On Feb 15, 2009, at 9:22 AM, Austin Nichols wrote:
Hilde Karlsen <[email protected]>:
If you have to use a mixed model as an exercise, and you have no
compelling reason to choose a particular research question, you should
ask a different research question where a mixed model is a more
appropriate model, not apply it blindly to data you know is better
suited to a survival model. Why not use the attrition dummy you have
made as the explanatory variable in a mixed model instead--what other
variables do you have on the data?
On Sun, Feb 15, 2009 at 8:26 AM, Hilde Karlsen
<[email protected]> wrote:
Thank you both for the advice. However, I don't think I can do as you
suggest because I have to use a multilevel approach for this essay
(it is an
essay for a multilevel course I followed a while ago). I should
probably
have been more clear on this issue, and on what my problem really
is. What I
am wondering is not which method/command I should use, but how I
am going to
interprete the sigma_u estimate when my level 1 variable is years
and my
level 2 variable is individuals.
As mentioned, I find it more intuitive to grasp the point of separate
variance estimates when the levels are schools, classes etc, but
for some
reason I have a hard time understanding how I should interpreate the
variance estimate sigma_u when the years are clustered in
individuals. How
should I interpreate sigma_u when years are clustered in individuals.
I asked the professor who was leading the course which command I
should use,
and he told me I should use xtmelogit (my advicor told me the same
thing).
As he is the one who is going to judge wheter I pass or not on
this essay,
it is probably best to follow his advice.

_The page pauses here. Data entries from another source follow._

(** The steps of [servePlaylist_step], taken without interruption, are
    [servePlaylist]. *)
Lemma servePlaylist_as_steps w σ :
  run_schedule h r songID songPath [0; 0; 0; 0]%nat
    [{| pc := AtStat; task_w := w |}] σ =
  ([{| pc := Returned; task_w := (servePlaylist h w r songID songPath σ).1 |}],
   (servePlaylist h w r songID songPath σ).2).
Proof.
  unfold servePlaylist. simpl. unfold servePlaylist_step at 1. simpl.
  destruct (os_Stat _ σ) as [σ1 [n err]].
  destruct (os_IsNotExist err); simpl.
  - unfold servePlaylist_step at 1. simpl.
    destruct (os_Mkdir _ _ σ1) as [σ2 e2]. simpl.
    unfold servePlaylist_step at 1. simpl.
    destruct (hls_Segment _ _ σ2) as [σ3 e3]. simpl.
    unfold servePlaylist_step. simpl.
    destruct (http_ServeFile _ _ _ σ3) as [w4 σ4]. reflexivity.
  - unfold servePlaylist_step at 1. simpl.
    destruct (http_ServeFile _ _ _ σ1) as [w4 σ4]. reflexivity.
Qed.

End Playlist.

Lemma playlist_twice_at_most_once_witness :
  is_Some (fs demo_world_prepared !! "/tmp/hls1/42/prog_index.m3u8")
  ∧ (count_exec
       (trace (@servePlaylist env_ok demo_handler (newResponseWriter false)
                 (demo_request "42") "42" "/music/42.mp3" demo_world_prepared).2)
     ≤ count_exec (trace demo_world) + 1)%nat.
Proof.
  split; [vm_compute; eauto|].
  apply (@playlist_twice_at_most_once env_ok demo_handler (demo_request "42")
           "42" "/music/42.mp3" (newResponseWriter false) (newResponseWriter false)
           demo_world).
  vm_compute. eauto.
Defined.

(** C3, as stated, fails where the segmenter fails: the first request
    leaves no playlist behind, and the second request runs the segmenter
    again. *)
Lemma playlist_twice_runs_failing_segmenter_twice :
  count_exec (trace demo_world) = 0%nat
  ∧ count_exec
      (trace (@serve_in_sequence env_no_segmenter demo_handler (demo_request "42")
                "42" "/music/42.mp3" 2 demo_world).2) = 2%nat
  ∧ ¬ (count_exec
         (trace (@serve_in_sequence env_no_segmenter demo_handler (demo_request "42")
                   "42" "/music/42.mp3" 2 demo_world).2) ≤ 1)%nat.
Proof.
  split; [reflexivity|]. split; [reflexivity|].
  vm_compute. lia.
Qed.

Lemma playlist_requests_in_sequence_and_interleaved_witness :
  re_match id_pattern "42" = true
  ∧ fs demo_world !! "/tmp/hls1" = Some Dir
  ∧ ((@serve_in_sequence env_ok demo_handler (demo_request "42") "42" "/music/42.mp3"
        3 demo_world).1
     = replicate 3 (playlist_response "#EXTM3U fileSequence0.aac")
     ∧ count_exec
         (trace (@serve_in_sequence env_ok demo_handler (demo_request "42") "42"
                   "/music/42.mp3" 3 demo_world).2)
       = (count_exec (trace demo_world) + 1)%nat)
  ∧ (count_exec
       (trace (@run_schedule env_ok demo_handler (demo_request "42") "42"
                 "/music/42.mp3" [0; 1; 0; 0; 0; 1; 1; 1]%nat (fresh_tasks 2)
                 demo_world).2)
     ≤ count_exec (trace demo_world) + 2)%nat.
Proof.
  split; [reflexivity|]. split; [reflexivity|].
  apply (@playlist_requests_in_sequence_and_interleaved env_ok demo_handler
           (demo_request "42") "42" "/music/42.mp3" "#EXTM3U fileSequence0.aac"
           2 [0; 1; 0; 0; 0; 1; 1; 1]%nat demo_world); reflexivity.
Defined.

(** C1, as stated, fails: two requests of a first time for song 42, the
    second testing for the playlist before the first has run the
    segmenter, both run to their end and the segmenter has run twice. *)
Lemma concurrent_requests_run_segmenter_twice :
  pc <$> (@run_schedule env_ok demo_handler (demo_request "42") "42" "/music/42.mp3"
            [0; 1; 0; 0; 0; 1; 1; 1]%nat (fresh_tasks 2) demo_world).1
    = [Returned; Returned]
  ∧ count_exec
      (trace (@run_schedule env_ok demo_handler (demo_request "42") "42"
                "/music/42.mp3" [0; 1; 0; 0; 0; 1; 1; 1]%nat (fresh_tasks 2)
                demo_world).2) = 2%nat
  ∧ count_exec
      (trace (@run_schedule env_ok demo_handler (demo_request "42") "42"
                "/music/42.mp3" [0; 1; 0; 0; 0; 1; 1; 1]%nat (fresh_tasks 2)
                demo_world).2) ≠ 1%nat.
Proof.
  split; [reflexivity|]. split; [reflexivity|].
  vm_compute. lia.
Qed.

(** C2: on a machine without the segmenter, [hls.Segment] returns the
    error of the command, and the response to the playlist request of an
    existing song is the 404 of the file server in plain text, not the
    Internal Server Error envelope: the error is dropped by
    [servePlaylist]. *)
Theorem segmenter_failure_answers_404 :
  @library.song_by_id demo_songs "42" = (Some song42, None)
  ∧ (@hls_Segment env_no_segmenter "/music/42.mp3" "/tmp/hls1/42" demo_world).2
    = Some (ErrorString
              "exec: mediafilesegmenter: executable file not found in $PATH")
  ∧ ∃ w σ',
      @handleGetStreamPlaylist env_no_segmenter demo_handler (newResponseWriter false)
        (demo_request "42") demo_world = Some (w, σ')
      ∧ status w = Some StatusNotFound
      ∧ Header w !! "Content-Type" = Some "text/plain; charset=utf-8"
      ∧ body w = [BText "404 page not found"]
      ∧ count_exec (trace σ') = 1%nat.
Proof.
  split; [reflexivity|]. split; [reflexivity|].
  eexists _, _. split; [reflexivity|]. repeat split.
Qed.

(** C4: the dot of the route pattern [fileSequence[0-9]+.aac] stands for
    any character, so the path /songs/42/fileSequence0/aac goes to the
    segment handler with the segment name fileSequence0/aac, which holds
    a slash and is joined onto the directory of the song as it is. *)
Theorem segment_name_with_slash_is_joined :
  re_match seg_pattern "fileSequence0/aac" = true
  ∧ Router_Match "/songs/42/fileSequence0/aac"
    = Some (HGetStreamSegment, <["seg" := "fileSequence0/aac"]> (<["id" := "42"]> ∅))
  ∧ ∃ w σ',
      @Router_ServeHTTP env_ok demo_handler (newResponseWriter false)
        "/songs/42/fileSequence0/aac" ∅ demo_world = Some (w, σ')
      ∧ trace σ' = [EvOpen "/tmp/hls1/42/fileSequence0/aac"].
Proof.
  split; [reflexivity|]. split; [reflexivity|].
  eexists _, _. split; reflexivity.
Qed.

I agree that it is a survival model, and I have designed my data
for this
type of analysis (i.e. all individuals in the file start out with
0 on the
dependent variable, and when/if they drop out of the nursing
occupation,
they receive 1 on the dependent variable. I have no info on which
date/month
people drop out; I only have information on which year they drop
out).
Regards,
Hilde
Quoting Steven Samuels <[email protected]>:
Hilde, I agree with Austin's approach. Even if you have only
months, not
days, of starting and quitting, use that time unit in a survival
or discrete
survival model. I recommend Stephen Jenkins's -hshaz- (get it
from SSC);
his "model 1" (the "Prentice-Gloeckler model" is the same as that
fit by
-cloglog-. His model 2 adds unobserved heterogeneity and so may
be more
realistic (Heckman and Singer, 1984).
I would not be surprised if prediction equations for of early and
later
quitting differed. If so, time-dependent covariates or separate
models for
early and later quitting, would be informative.
-Steve
Prentice, R. and Gloeckler L. (1978). Regression analysis of grouped
survival data with application to breast cancer data. Biometrics
34 (1):
57-67.
Heckman, J.J. and Singer, B. (1984). A Method for minimizing the
impact of
distributional assumptions in econometric models for
duration data,
Econometrica, 52 (2): 271-320.
Hilde Karlsen <[email protected]>:
Attrition from nursing sounds like a survival model, probably in
discrete time, using -logit- or -cloglog- with time dummies, not
-xtmelogit- (see
http://www.iser.essex.ac.uk/iser/teaching/module-ec968 for a
textbook
and self-guided course on discrete time survival models). If
you have
T years of data on each individual, all of whom are first-year
nurses
in period 1, and some of whom quit nursing in each of the
subsequent
years, with a variable nurse==1 when a nurse (and zero
otherwise), an
individual identifier id, a year variable year, and a bunch of
explanatory variables x*, you can just:
tsset id year
bys id (year): g quit=(l.nurse==1 & nurse==0)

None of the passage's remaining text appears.